依頼によって異なるフタル酸の検査方法~ROHS指令に則った分析方法~ 

ROHS指令に追加されるフタル酸の分析は、目的も明確に依頼する

スクリーニング法と精密定量法の比較

簡易検査であればスクリーニング法

スクリーニング法とは蛍光X線分析装置を使用して、簡易的にROHS指令の指定有害物質を測定する方法で、正確な含有量は測定できませんが、含有の有無ははっきりとさせることができます。

精密定量法では含有量まで測定可能

精密定量法の場合は、スクリーニング法にて分析を下の地に、有害指定物質の含有の疑いがある時には、GC/MS精密分析装置を使用して、有害物質の含有量を調べます。

依頼によって異なるフタル酸の検査方法~ROHS指令に則った分析方法~ 

顕微鏡

溶媒溶解法とは?

溶媒溶解法とは、フタル酸エステル類を分析する時に用いられる手法で、試料を粉砕した後に、溶解溶媒テトラヒドロフランを飼料に添加します。

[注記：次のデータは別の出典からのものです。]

(* ===== verification/VmUser.v ===== *)
(** * User address spaces: uvmalloc(), uvmdealloc(), uvmunmap(), uvmcopy()

    [uspace s root T fl D]: in state [s], with free list [fl], the page table at
    [root] has the tables [T] and owns the user pages [D] (virtual page number
    to physical page). The three families of pages are disjoint. *)

From Stdlib Require Import ZArith Lia.
From stdpp Require Import base numbers gmap strings countable tactics list.
From S2P Require Import Prelude Machine CString State Spinlock Kalloc Vm VmTheory VmMap.

Section uspace.
Context `{Env}.

(** An entry that refers to the user page [p]: valid, and a leaf. *)
Definition maps_to (v p : Z) : Prop :=
  PTE2PA v = p ∧ Z.land v PTE_V ≠ 0 ∧ PTE_FLAGS v ≠ PTE_V.

Definition VPNS : Z := MAXVA / PGSIZE.

Record uspace (s : kstate) (root : Z) (T : gmap (list Z) Z) (fl : list Z) (D : gmap Z Z) : Prop := {
  us_vm : vm_ok s root T fl;
  us_vpn : ∀ vpn p, D !! vpn = Some p → 0 ≤ vpn < VPNS;
  us_page : ∀ vpn p, D !! vpn = Some p → page_ok p ∧ p ∉ fl ∧ ¬ is_table T p;
  us_map : ∀ vpn p, D !! vpn = Some p → maps_to (leaf (mem s) T (vpn * PGSIZE)) p;
  us_inj : ∀ vpn vpn' p, D !! vpn = Some p → D !! vpn' = Some p → vpn = vpn';
}.

(** A page that belongs neither to the free list nor to the address space. *)
Definition foreign (T : gmap (list Z) Z) (fl : list Z) (D : gmap Z Z) (x : Z) : Prop :=
  page_ok x ∧ x ∉ fl ∧ ¬ is_table T x ∧ ∀ vpn, D !! vpn ≠ Some x.

Definition same_page (x : Z) (m m' : gmap Z Z) : Prop :=
  ∀ a, x ≤ a < x + PGSIZE → load8 m' a = load8 m a.

(** Only physical memory and the head of the free list differ. *)
Definition mframe (s s' : kstate) : Prop :=
  s' = set_freelist (freelist s') (set_mem (mem s') s).

(** A step on the address space that concerns the virtual pages [R] only. *)
Record urel (root : Z) (R : Z → Prop) (s : kstate) (T : gmap (list Z) Z) (fl : list Z)
    (D : gmap Z Z) (s' : kstate) (T' : gmap (list Z) Z) (fl' : list Z) (D' : gmap Z Z) : Prop := {
  ur_ok : uspace s' root T' fl' D';
  ur_frame : mframe s s';
  ur_leaf : ∀ va, 0 ≤ va < MAXVA → ¬ R (va / PGSIZE) → leaf (mem s') T' va = leaf (mem s) T va;
  ur_keep : ∀ vpn, ¬ R vpn → D' !! vpn = D !! vpn;
  ur_data : ∀ vpn p, ¬ R vpn → D !! vpn = Some p → same_page p (mem s) (mem s');
  ur_foreign : ∀ x, foreign T fl D x → foreign T' fl' D' x ∧ same_page x (mem s) (mem s');
}.

(** The number of pages the free list and the address space hold together. *)
Definition pages (T : gmap (list Z) Z) (fl : list Z) (D : gmap Z Z) : nat :=
  (length fl + size T + size D)%nat.
End uspace.

Section theory.
Context `{EnvOk}.

Lemma mframe_refl s : mframe s s.
Proof. unfold mframe. destruct s; done. Qed.

Lemma mframe_trans s1 s2 s3 : mframe s1 s2 → mframe s2 s3 → mframe s1 s3.
Proof. unfold mframe. intros H1 H2. rewrite H2, H1. destruct s1; done. Qed.

Lemma mframe_lock lk s s' : mframe s s' → lock_free lk s → lock_free lk s'.
Proof. intros Hf Hl. rewrite Hf. destruct s; done. Qed.

Lemma same_page_trans x m1 m2 m3 :
  same_page x m1 m2 → same_page x m2 m3 → same_page x m1 m3.
Proof. intros H1 H2 a Ha. by rewrite H2, H1. Qed.

Lemma urel_refl root R s T fl D : uspace s root T fl D → urel root R s T fl D s T fl D.
Proof. intros Hu. split; try done. apply mframe_refl. Qed.

Lemma urel_trans root R s T fl D s1 T1 fl1 D1 s2 T2 fl2 D2 :
  urel root R s T fl D s1 T1 fl1 D1 → urel root R s1 T1 fl1 D1 s2 T2 fl2 D2 →
  urel root R s T fl D s2 T2 fl2 D2.
Proof.
  intros [U1 F1 L1 K1 A1 G1] [U2 F2 L2 K2 A2 G2]. split; [done|by eapply mframe_trans| | | |].
  - intros va Hva HR. by rewrite L2, L1.
  - intros vpn HR. by rewrite K2, K1.
  - intros vpn p HR Hp. eapply same_page_trans; [by eapply A1|]. eapply A2; [done|]. by rewrite K1.
  - intros x Hx. destruct (G1 x Hx) as [Hx1 Hs1]. destruct (G2 x Hx1) as [Hx2 Hs2].
    split; [done|by eapply same_page_trans].
Qed.

Lemma urel_weaken root (R R' : Z → Prop) s T fl D s' T' fl' D' :
  (∀ vpn, R vpn → R' vpn) →
  urel root R s T fl D s' T' fl' D' → urel root R' s T fl D s' T' fl' D'.
Proof. intros HR [U F L K A G]. split; eauto 10. Qed.

(** ** Writes to one page *)
Lemma same_outside_page x y m m' :
  page_ok x → page_ok y → x ≠ y → same_outside x m m' → same_page y m m'.
Proof.
  intros Hx Hy Hne Hs a Ha. apply Hs.
  destruct (pages_disjoint x y (proj1 Hx) (proj1 Hy) Hne); lia.
Qed.

Lemma same_page_load64 x i m m' :
  0 ≤ i < 512 → same_page x m m' → load64 m' (x + 8 * i) = load64 m (x + 8 * i).
Proof. intros Hi Hs. apply load64_ext. intros a Ha. apply Hs. unfold PGSIZE. lia. Qed.

Lemma leaf_same_tables root m m' T va :
  pt_rep m root T → (∀ p, is_table T p → same_page p m m') → leaf m' T va = leaf m T va.
Proof.
  intros Hr Hs. unfold leaf. destruct (T !! _) as [p|] eqn:Hp; [|done].
  apply same_page_load64; [apply PX_range|]. apply Hs. by eexists.
Qed.

(** A memory that agrees on the tables and on the free pages carries the same
    page table and free list. *)
Lemma vm_ok_same s m' root T fl :
  vm_ok s root T fl → (∀ p, is_table T p → same_page p (mem s) m') →
  (∀ p, p ∈ fl → same_page p (mem s) m') → vm_ok (set_mem m' s) root T fl.
Proof.
  intros (Hk & Hr & Hdis) Ht Hf. split; [|split; [|done]].
  - eapply kmem_ok_ext; [..|done]; [simpl; done|]. simpl. intros q Hq _.
    pose proof (same_page_load64 q 0 (mem s) m' ltac:(lia) (Hf q Hq)) as Hl.
    by replace (q + 8 * 0) with q in Hl by lia.
  - destruct Hr as [Hroot Hok Hlen Hinj Hent Hpre Hlow]. split; try done.
    intros path p i Hp Hl Hi. simpl. rewrite (same_page_load64 p i (mem s) m' Hi); [by apply Hent|].
    apply Ht. by eexists.
Qed.

(** A write to a page outside the tables and the free list. *)
Lemma uspace_write s m' root T fl D x :
  uspace s root T fl D → page_ok x → x ∉ fl → ¬ is_table T x →
  same_outside x (mem s) m' → uspace (set_mem m' s) root T fl D.
Proof.
  intros [Hvm Hvpn Hpg Hmap Hinj] Hx Hfl Ht Hs. pose proof Hvm as ((_ & Hok & _) & Hr & _).
  assert (Htab : ∀ p, is_table T p → same_page p (mem s) m').
  { intros p Hp. apply (same_outside_page x); [done|destruct Hp; by eapply rep_ok| |done].
    by intros ->. }
  split; [|done|done| |done].
  - apply vm_ok_same; [done|done|]. intros p Hp. apply (same_outside_page x); [done| | |done].
    + by eapply Forall_forall in Hok.
    + by intros ->.
  - intros vpn p Hp. simpl. rewrite (leaf_same_tables root (mem s)); eauto.
Qed.

(** ** Taking a page from, and giving one to, the free list *)
Lemma uspace_kalloc s root T p fl D :
  lock_free LkKmem s → uspace s root T (p :: fl) D →
  let m := memset (mem s) p 5 PGBYTES in
  let s' := set_freelist (load64 (mem s) p) (set_mem m s) in
  kalloc s = Ok p s' ∧ uspace s' root T fl D ∧ foreign T fl D p.
Proof.
  intros Hlk [Hvm Hvpn Hpg Hmap Hinj] m s'. destruct Hvm as (Hk & Hr & Hdis).
  pose proof (kalloc_spec s (p :: fl) Hlk Hk) as (Hrun & Hk' & Hp & Hn).
  assert (Hpt : ¬ is_table T p) by (intros Ht; apply (Hdis p Ht); by left).
  assert (Htab : ∀ q, is_table T q → same_page q (mem s) m).
  { intros q Hq. apply (same_outside_page p); [done|destruct Hq; by eapply rep_ok| |].
    - by intros ->.
    - apply same_outside_memset. }
  split; [done|]. split.
  - split; [| done | | |done].
    + split; [done|]. split.
      * destruct Hr as [Hroot Hok Hlen Hinj' Hent Hpre Hlow]. split; try done.
        intros path q i Hq Hl Hi. simpl. rewrite (same_page_load64 q i (mem s)); [by apply Hent|done|].
        apply Htab. by eexists.
      * intros q Hq Hin. apply (Hdis q Hq). by right.
    + intros vpn q Hq. destruct (Hpg vpn q Hq) as (? & Hnf & ?). split; [done|]. split; [|done].
      intros Hin. apply Hnf. by right.
    + intros vpn q Hq. simpl. rewrite (leaf_same_tables root (mem s)); eauto.
  - split; [done|]. split; [done|]. split; [done|].
    intros vpn Hv. destruct (Hpg vpn p Hv) as (_ & Hnf & _). apply Hnf. by left.
Qed.

Lemma uspace_kfree s root T x fl D :
  lock_free LkKmem s → uspace s root T fl D → foreign T fl D x →
  let s' := set_freelist x (set_mem (kfree_mem x s) s) in
  kfree x s = Ok tt s' ∧ uspace s' root T (x :: fl) D.
Proof.
  intros Hlk [Hvm Hvpn Hpg Hmap Hinj] (Hx & Hfl & Ht & HD) s'. destruct Hvm as (Hk & Hr & Hdis).
  assert (Htab : ∀ q, is_table T q → same_page q (mem s) (kfree_mem x s)).
  { intros q Hq. apply (same_outside_page x); [done|destruct Hq; by eapply rep_ok| |].
    - by intros ->.
    - apply same_outside_kfree_mem. }
  split; [by apply kfree_eq|]. split; [|done| | |done].
  - split; [|split].
    + apply kmem_ok_kfree; try done. apply kmem_ok_head in Hk. lia.
    + destruct Hr as [Hroot Hok Hlen Hinj' Hent Hpre Hlow]. split; try done.
      intros path q i Hq Hl Hi. simpl. rewrite (same_page_load64 q i (mem s)); [by apply Hent|done|].
      apply Htab. by eexists.
    + intros q Hq [->|Hin]%elem_of_cons; [done|]. by apply (Hdis q Hq).
  - intros vpn q Hq. destruct (Hpg vpn q Hq) as (? & Hnf & ?). split; [done|]. split; [|done].
    intros [->|Hin]%elem_of_cons; [by apply (HD vpn)|done].
  - intros vpn q Hq. simpl. rewrite (leaf_same_tables root (mem s)); eauto.
Qed.

(** ** Growing the tables *)
Lemma ext_table_old root s T fl s' T' fl' p :
  vm_ext root s T fl s' T' fl' → is_table T' p → p ∉ fl → is_table T p.
Proof.
  intros Hx Hp Hn. destruct (ext_used _ _ _ _ _ _ _ Hx) as (used & -> & Hu).
  apply Hu in Hp as [?|?]; [done|]. exfalso. apply Hn, elem_of_app. by left.
Qed.

Lemma ext_free_sub root s T fl s' T' fl' p :
  vm_ext root s T fl s' T' fl' → p ∈ fl' → p ∈ fl.
Proof.
  intros Hx Hp. destruct (ext_used _ _ _ _ _ _ _ Hx) as (used & -> & _).
  apply elem_of_app. by right.
Qed.

(** Pages that are neither tables nor free are not written by the walk. *)
Lemma ext_same_page root s T fl s' T' fl' x :
  vm_ext root s T fl s' T' fl' → page_ok x → x ∉ fl → ¬ is_table T x →
  same_page x (mem s) (mem s').
Proof.
  intros Hx Hok Hn Ht a Ha. apply (ext_mem _ _ _ _ _ _ _ Hx). intros p Hp Hin.
  assert (x ≠ p) as Hne by (intros ->; by apply Ht, (ext_table_old _ _ _ _ _ _ _ _ Hx)).
  pose proof (ext_ok _ _ _ _ _ _ _ Hx) as (_ & Hr & _).
  assert (page_ok p) as Hp' by (destruct Hp; by eapply rep_ok).
  destruct (pages_disjoint x p (proj1 Hok) (proj1 Hp') Hne); lia.
Qed.

Lemma foreign_ext root s T fl s' T' fl' D x :
  vm_ext root s T fl s' T' fl' → foreign T fl D x → foreign T' fl' D x.
Proof.
  intros Hx (Hok & Hn & Ht & HD). split; [done|]. split; [|split; [|done]].
  - intros Hin. apply Hn. by eapply ext_free_sub.
  - intros Hin. apply Ht. by eapply ext_table_old.
Qed.

Lemma urel_ext root R s T fl s' T' fl' D :
  vm_ext root s T fl s' T' fl' → uspace s root T fl D →
  urel root R s T fl D s' T' fl' D.
Proof.
  intros Hx [Hvm Hvpn Hpg Hmap Hinj]. split.
  - split; [by eapply ext_ok|done| | |done].
    + intros vpn p Hp. destruct (Hpg vpn p Hp) as (? & ? & ?). split; [done|]. split.
      * intros Hin. by apply (ext_free_sub _ _ _ _ _ _ _ _ Hx) in Hin.
      * intros Hin. by apply (ext_table_old _ _ _ _ _ _ _ _ Hx) in Hin.
    + intros vpn p Hp. rewrite (ext_leaf _ _ _ _ _ _ _ Hx). eauto.
  - by eapply ext_frame.
  - intros. by apply (ext_leaf _ _ _ _ _ _ _ Hx).
  - done.
  - intros vpn p _ Hp. destruct (Hpg vpn p Hp) as (? & ? & ?). by eapply ext_same_page.
  - intros x Hf. split; [by eapply foreign_ext|]. destruct Hf as (? & ? & ? & _).
    by eapply ext_same_page.
Qed.
End theory.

その後、サロゲート添加後に超音波にて溶解します。溶解時間としては約30分から1時間程度かかります。その後、アセトニトリルを混入させた後に、30分程度静かに置いた後にGC/MSで測定を行います。

ソックスレー抽出法とは?

ソックスレー抽出法も、フタル酸エステルを分析する時に使用する方法の一つで、試料を粉砕した後に、ソックスレー抽出器を洗浄し粉砕した試料を投入します。そして、サロゲートを添加してソックスレーを抽出します。その後、ロータリーエバポレータを使用して濃縮した後、CG/MSにて測定します。少量の試料で効率よく検査できる方法です。

MS法とは?

MS法もフタル酸エステルを検出するための方法の一つで質量分析法ともいわれています。分子をイオン化してそのm/zを測定することで含有量を調べます。具体的には、試料をカッターなどで細かく刻み、Py-GC/MS測定を行います。測定は高電圧をかけた真空中で試料をイオン化することにより行います。この方法は最も時間がかからない方法です。